About this task - Quote exactly, and only, the lines of the material below from the line with "(forall root path, r" through the line with "Hpar]. split; try done.".

━━━━━ Records provided

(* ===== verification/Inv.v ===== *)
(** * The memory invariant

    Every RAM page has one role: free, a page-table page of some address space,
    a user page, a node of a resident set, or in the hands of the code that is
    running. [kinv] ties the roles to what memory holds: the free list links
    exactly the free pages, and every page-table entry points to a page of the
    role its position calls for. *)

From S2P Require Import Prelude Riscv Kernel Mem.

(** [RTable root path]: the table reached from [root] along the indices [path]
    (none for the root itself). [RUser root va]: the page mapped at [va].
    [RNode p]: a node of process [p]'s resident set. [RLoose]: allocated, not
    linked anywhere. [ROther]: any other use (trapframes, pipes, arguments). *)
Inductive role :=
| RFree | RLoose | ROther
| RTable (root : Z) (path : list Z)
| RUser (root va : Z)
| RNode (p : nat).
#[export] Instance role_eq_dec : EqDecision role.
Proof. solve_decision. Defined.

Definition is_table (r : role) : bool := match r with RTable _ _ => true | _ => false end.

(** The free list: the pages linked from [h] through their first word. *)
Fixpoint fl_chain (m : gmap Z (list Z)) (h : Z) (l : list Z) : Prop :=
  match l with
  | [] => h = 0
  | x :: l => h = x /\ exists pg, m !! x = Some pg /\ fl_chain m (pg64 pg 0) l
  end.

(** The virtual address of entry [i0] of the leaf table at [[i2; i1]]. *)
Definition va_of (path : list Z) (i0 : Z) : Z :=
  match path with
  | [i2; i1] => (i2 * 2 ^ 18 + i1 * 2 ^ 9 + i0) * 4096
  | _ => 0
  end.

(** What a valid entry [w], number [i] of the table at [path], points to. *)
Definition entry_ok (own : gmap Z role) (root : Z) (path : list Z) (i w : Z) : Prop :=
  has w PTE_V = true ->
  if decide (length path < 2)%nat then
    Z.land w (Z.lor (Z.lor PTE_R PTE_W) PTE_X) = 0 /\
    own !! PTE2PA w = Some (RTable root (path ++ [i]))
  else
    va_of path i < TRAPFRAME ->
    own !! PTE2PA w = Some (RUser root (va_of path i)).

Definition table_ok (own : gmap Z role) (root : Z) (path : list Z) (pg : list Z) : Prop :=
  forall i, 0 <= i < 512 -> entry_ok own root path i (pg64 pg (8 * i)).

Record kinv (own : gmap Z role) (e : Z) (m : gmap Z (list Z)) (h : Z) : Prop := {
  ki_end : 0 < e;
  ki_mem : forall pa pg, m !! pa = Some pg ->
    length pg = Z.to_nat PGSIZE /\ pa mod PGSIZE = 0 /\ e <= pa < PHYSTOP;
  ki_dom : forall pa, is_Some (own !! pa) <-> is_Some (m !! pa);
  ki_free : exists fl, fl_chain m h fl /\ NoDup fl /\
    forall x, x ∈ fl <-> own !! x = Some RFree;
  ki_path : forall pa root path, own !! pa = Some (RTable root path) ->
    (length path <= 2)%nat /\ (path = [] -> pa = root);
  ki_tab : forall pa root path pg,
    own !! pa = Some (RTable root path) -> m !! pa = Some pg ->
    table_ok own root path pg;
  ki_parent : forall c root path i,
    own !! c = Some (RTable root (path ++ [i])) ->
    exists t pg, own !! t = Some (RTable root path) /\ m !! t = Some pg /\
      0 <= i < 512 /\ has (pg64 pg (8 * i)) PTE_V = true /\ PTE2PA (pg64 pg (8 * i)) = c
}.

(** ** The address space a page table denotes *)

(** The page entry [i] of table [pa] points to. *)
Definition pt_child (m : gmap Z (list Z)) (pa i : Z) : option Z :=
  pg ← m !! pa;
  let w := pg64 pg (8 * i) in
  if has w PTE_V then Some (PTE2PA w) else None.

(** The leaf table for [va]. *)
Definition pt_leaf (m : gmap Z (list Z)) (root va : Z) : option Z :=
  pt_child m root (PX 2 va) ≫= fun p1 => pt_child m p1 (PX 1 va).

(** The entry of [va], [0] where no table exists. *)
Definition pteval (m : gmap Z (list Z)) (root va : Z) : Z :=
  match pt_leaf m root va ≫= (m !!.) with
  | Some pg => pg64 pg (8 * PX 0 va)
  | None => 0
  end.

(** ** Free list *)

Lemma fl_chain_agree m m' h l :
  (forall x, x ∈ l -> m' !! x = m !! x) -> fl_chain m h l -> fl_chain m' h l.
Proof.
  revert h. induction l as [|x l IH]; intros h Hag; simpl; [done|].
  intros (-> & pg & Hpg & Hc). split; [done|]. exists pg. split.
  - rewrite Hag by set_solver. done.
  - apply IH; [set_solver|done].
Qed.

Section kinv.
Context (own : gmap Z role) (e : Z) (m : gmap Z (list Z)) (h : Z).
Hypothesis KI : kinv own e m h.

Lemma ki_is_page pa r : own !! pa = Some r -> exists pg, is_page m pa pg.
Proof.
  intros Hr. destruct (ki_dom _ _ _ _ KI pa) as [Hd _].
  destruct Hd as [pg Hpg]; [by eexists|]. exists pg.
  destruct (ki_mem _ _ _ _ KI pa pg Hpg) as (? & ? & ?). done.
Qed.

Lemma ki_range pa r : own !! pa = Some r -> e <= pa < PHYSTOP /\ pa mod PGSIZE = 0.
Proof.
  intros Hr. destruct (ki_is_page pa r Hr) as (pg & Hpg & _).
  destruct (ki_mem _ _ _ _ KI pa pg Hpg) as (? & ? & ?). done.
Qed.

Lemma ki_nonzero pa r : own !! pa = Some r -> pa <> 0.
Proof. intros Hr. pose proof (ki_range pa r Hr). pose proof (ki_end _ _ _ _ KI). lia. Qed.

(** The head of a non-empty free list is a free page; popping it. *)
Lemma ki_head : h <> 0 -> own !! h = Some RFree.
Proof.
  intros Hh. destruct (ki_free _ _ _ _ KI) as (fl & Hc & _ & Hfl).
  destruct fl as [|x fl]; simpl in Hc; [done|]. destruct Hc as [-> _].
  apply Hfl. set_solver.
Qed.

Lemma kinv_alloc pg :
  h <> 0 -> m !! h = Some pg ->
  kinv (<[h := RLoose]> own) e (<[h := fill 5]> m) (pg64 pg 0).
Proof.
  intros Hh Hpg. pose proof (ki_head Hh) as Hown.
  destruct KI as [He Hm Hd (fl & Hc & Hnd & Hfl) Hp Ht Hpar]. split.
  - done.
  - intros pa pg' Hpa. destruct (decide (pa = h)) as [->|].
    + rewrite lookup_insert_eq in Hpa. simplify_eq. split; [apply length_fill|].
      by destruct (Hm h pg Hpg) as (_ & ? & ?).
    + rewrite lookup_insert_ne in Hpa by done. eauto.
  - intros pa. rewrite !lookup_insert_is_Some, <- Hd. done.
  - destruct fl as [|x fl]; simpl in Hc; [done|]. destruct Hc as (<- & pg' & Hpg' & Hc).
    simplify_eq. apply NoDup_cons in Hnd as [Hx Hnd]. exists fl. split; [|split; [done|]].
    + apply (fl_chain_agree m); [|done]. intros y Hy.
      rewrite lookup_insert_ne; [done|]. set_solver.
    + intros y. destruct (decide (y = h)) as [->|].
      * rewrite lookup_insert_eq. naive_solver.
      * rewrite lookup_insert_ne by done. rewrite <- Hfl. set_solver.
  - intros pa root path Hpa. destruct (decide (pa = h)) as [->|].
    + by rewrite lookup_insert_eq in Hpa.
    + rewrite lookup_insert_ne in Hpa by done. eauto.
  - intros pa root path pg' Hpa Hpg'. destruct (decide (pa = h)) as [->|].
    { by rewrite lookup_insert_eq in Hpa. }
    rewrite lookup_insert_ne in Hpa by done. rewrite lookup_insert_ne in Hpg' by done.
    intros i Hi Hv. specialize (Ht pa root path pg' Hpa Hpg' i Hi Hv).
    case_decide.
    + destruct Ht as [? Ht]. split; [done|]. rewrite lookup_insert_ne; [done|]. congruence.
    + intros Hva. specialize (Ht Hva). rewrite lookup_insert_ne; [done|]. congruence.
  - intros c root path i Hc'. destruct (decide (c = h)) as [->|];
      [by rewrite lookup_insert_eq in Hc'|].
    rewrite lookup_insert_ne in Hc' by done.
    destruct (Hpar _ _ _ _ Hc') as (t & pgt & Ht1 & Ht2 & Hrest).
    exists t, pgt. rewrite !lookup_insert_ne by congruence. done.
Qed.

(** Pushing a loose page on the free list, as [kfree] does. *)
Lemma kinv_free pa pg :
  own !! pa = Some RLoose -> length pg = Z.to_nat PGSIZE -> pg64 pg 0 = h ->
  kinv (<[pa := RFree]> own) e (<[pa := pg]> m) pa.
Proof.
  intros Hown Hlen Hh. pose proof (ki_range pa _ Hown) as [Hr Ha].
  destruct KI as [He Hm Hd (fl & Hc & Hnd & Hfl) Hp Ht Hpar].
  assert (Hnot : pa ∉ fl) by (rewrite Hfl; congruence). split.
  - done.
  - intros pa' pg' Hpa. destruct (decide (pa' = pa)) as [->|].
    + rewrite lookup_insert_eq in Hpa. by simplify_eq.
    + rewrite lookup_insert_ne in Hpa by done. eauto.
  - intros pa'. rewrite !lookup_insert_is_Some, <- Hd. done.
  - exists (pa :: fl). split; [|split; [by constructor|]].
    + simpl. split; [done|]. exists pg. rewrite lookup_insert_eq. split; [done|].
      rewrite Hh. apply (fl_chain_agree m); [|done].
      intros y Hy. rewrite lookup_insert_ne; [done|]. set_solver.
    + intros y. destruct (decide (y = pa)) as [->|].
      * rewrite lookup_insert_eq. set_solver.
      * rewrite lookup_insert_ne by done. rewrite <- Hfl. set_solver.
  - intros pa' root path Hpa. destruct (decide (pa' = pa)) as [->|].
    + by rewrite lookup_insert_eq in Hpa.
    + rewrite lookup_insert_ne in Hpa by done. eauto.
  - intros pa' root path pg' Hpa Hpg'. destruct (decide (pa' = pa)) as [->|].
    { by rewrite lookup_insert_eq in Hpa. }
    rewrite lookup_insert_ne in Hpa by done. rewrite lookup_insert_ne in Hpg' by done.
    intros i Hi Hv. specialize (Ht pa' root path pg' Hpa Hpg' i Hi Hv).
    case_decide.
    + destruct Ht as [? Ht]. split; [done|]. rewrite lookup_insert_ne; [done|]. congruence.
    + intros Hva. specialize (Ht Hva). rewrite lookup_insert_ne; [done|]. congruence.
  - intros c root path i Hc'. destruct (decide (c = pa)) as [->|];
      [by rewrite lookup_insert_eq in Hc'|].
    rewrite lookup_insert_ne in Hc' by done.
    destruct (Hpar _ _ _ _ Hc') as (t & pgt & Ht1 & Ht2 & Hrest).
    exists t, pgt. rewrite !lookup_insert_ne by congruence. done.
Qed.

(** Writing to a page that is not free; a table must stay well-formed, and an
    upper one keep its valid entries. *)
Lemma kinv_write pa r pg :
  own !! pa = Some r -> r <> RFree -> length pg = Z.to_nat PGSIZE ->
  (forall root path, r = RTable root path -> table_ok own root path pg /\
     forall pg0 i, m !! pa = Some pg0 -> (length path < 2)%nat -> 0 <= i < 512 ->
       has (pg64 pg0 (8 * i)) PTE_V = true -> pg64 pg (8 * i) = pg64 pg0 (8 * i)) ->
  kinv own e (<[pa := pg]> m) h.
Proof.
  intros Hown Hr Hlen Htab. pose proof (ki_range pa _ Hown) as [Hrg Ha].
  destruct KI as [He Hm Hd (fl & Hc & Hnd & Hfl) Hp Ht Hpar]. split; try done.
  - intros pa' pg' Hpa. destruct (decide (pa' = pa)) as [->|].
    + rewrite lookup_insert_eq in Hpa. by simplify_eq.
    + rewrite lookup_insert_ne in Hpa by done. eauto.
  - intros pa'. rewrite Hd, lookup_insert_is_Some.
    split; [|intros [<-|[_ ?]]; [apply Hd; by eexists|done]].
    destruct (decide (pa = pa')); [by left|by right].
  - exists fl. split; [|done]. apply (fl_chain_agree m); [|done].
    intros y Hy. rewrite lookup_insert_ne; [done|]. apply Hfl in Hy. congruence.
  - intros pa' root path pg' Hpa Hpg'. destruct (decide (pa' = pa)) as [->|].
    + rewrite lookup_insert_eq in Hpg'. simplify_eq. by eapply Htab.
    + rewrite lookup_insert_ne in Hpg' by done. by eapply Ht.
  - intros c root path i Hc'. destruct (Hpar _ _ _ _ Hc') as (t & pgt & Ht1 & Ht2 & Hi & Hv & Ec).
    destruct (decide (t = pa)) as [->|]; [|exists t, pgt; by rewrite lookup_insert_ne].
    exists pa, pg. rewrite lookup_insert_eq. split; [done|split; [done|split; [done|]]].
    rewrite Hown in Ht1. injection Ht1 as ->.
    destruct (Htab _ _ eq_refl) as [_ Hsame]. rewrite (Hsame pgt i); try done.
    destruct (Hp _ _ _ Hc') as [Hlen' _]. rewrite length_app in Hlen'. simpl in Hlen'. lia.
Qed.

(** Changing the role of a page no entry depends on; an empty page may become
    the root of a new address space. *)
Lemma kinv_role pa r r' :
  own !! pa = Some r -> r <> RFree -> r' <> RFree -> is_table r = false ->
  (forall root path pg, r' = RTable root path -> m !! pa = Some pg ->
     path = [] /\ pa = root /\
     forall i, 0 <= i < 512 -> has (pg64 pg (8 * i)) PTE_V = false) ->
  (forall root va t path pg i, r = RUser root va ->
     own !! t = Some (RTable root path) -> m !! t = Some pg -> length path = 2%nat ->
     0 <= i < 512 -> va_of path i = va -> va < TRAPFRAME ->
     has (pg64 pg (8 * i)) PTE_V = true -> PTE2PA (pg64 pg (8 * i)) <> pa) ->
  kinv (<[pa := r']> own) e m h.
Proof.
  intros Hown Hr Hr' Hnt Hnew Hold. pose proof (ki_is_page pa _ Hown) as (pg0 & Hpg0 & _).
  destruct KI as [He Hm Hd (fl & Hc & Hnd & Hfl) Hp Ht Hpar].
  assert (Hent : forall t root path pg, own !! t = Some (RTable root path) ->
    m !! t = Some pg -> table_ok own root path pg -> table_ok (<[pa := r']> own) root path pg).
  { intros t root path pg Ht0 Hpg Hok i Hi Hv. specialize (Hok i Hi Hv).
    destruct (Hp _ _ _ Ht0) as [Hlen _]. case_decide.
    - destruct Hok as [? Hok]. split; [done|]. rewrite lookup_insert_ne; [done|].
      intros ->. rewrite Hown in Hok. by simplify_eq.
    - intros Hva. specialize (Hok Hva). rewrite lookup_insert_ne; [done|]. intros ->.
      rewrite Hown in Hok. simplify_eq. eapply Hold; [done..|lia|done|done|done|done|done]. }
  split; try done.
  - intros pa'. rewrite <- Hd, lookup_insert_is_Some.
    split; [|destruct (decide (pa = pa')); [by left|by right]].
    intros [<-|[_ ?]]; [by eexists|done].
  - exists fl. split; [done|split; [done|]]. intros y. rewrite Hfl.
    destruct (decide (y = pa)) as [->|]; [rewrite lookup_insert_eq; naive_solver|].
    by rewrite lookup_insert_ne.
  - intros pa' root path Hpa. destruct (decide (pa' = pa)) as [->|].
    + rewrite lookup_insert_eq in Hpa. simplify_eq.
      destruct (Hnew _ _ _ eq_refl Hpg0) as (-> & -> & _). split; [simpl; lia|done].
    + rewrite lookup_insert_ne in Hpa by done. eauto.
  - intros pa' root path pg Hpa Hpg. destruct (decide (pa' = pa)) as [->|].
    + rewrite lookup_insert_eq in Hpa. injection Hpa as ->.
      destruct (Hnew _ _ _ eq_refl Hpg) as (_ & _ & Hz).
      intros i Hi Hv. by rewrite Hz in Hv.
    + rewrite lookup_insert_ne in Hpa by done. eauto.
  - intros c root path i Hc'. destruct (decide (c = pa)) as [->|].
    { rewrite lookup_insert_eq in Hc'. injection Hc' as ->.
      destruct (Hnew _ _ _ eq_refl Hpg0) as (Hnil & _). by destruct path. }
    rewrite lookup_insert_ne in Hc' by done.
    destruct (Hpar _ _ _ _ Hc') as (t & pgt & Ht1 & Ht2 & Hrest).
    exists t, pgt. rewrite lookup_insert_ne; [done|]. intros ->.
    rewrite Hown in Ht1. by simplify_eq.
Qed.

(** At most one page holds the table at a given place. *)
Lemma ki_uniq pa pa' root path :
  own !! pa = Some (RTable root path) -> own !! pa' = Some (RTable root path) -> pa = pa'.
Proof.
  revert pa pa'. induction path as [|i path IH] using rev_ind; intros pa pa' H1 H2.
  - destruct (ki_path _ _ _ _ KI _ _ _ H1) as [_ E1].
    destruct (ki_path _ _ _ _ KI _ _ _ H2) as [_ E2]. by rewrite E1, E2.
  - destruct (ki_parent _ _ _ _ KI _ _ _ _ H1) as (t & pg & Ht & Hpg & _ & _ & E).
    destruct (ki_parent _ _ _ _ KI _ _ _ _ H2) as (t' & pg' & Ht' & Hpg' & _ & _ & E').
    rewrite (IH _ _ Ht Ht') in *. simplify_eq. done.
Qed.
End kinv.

━━━━━━━━━━

Solution to this problem -
  (forall root path, r = RTable root path -> table_ok own root path pg /\
     forall pg0 i, m !! pa = Some pg0 -> (length path < 2)%nat -> 0 <= i < 512 ->
       has (pg64 pg0 (8 * i)) PTE_V = true -> pg64 pg (8 * i) = pg64 pg0 (8 * i)) ->
  kinv own e (<[pa := pg]> m) h.
Proof.
  intros Hown Hr Hlen Htab. pose proof (ki_range pa _ Hown) as [Hrg Ha].
  destruct KI as [He Hm Hd (fl & Hc & Hnd & Hfl) Hp Ht Hpar]. split; try done.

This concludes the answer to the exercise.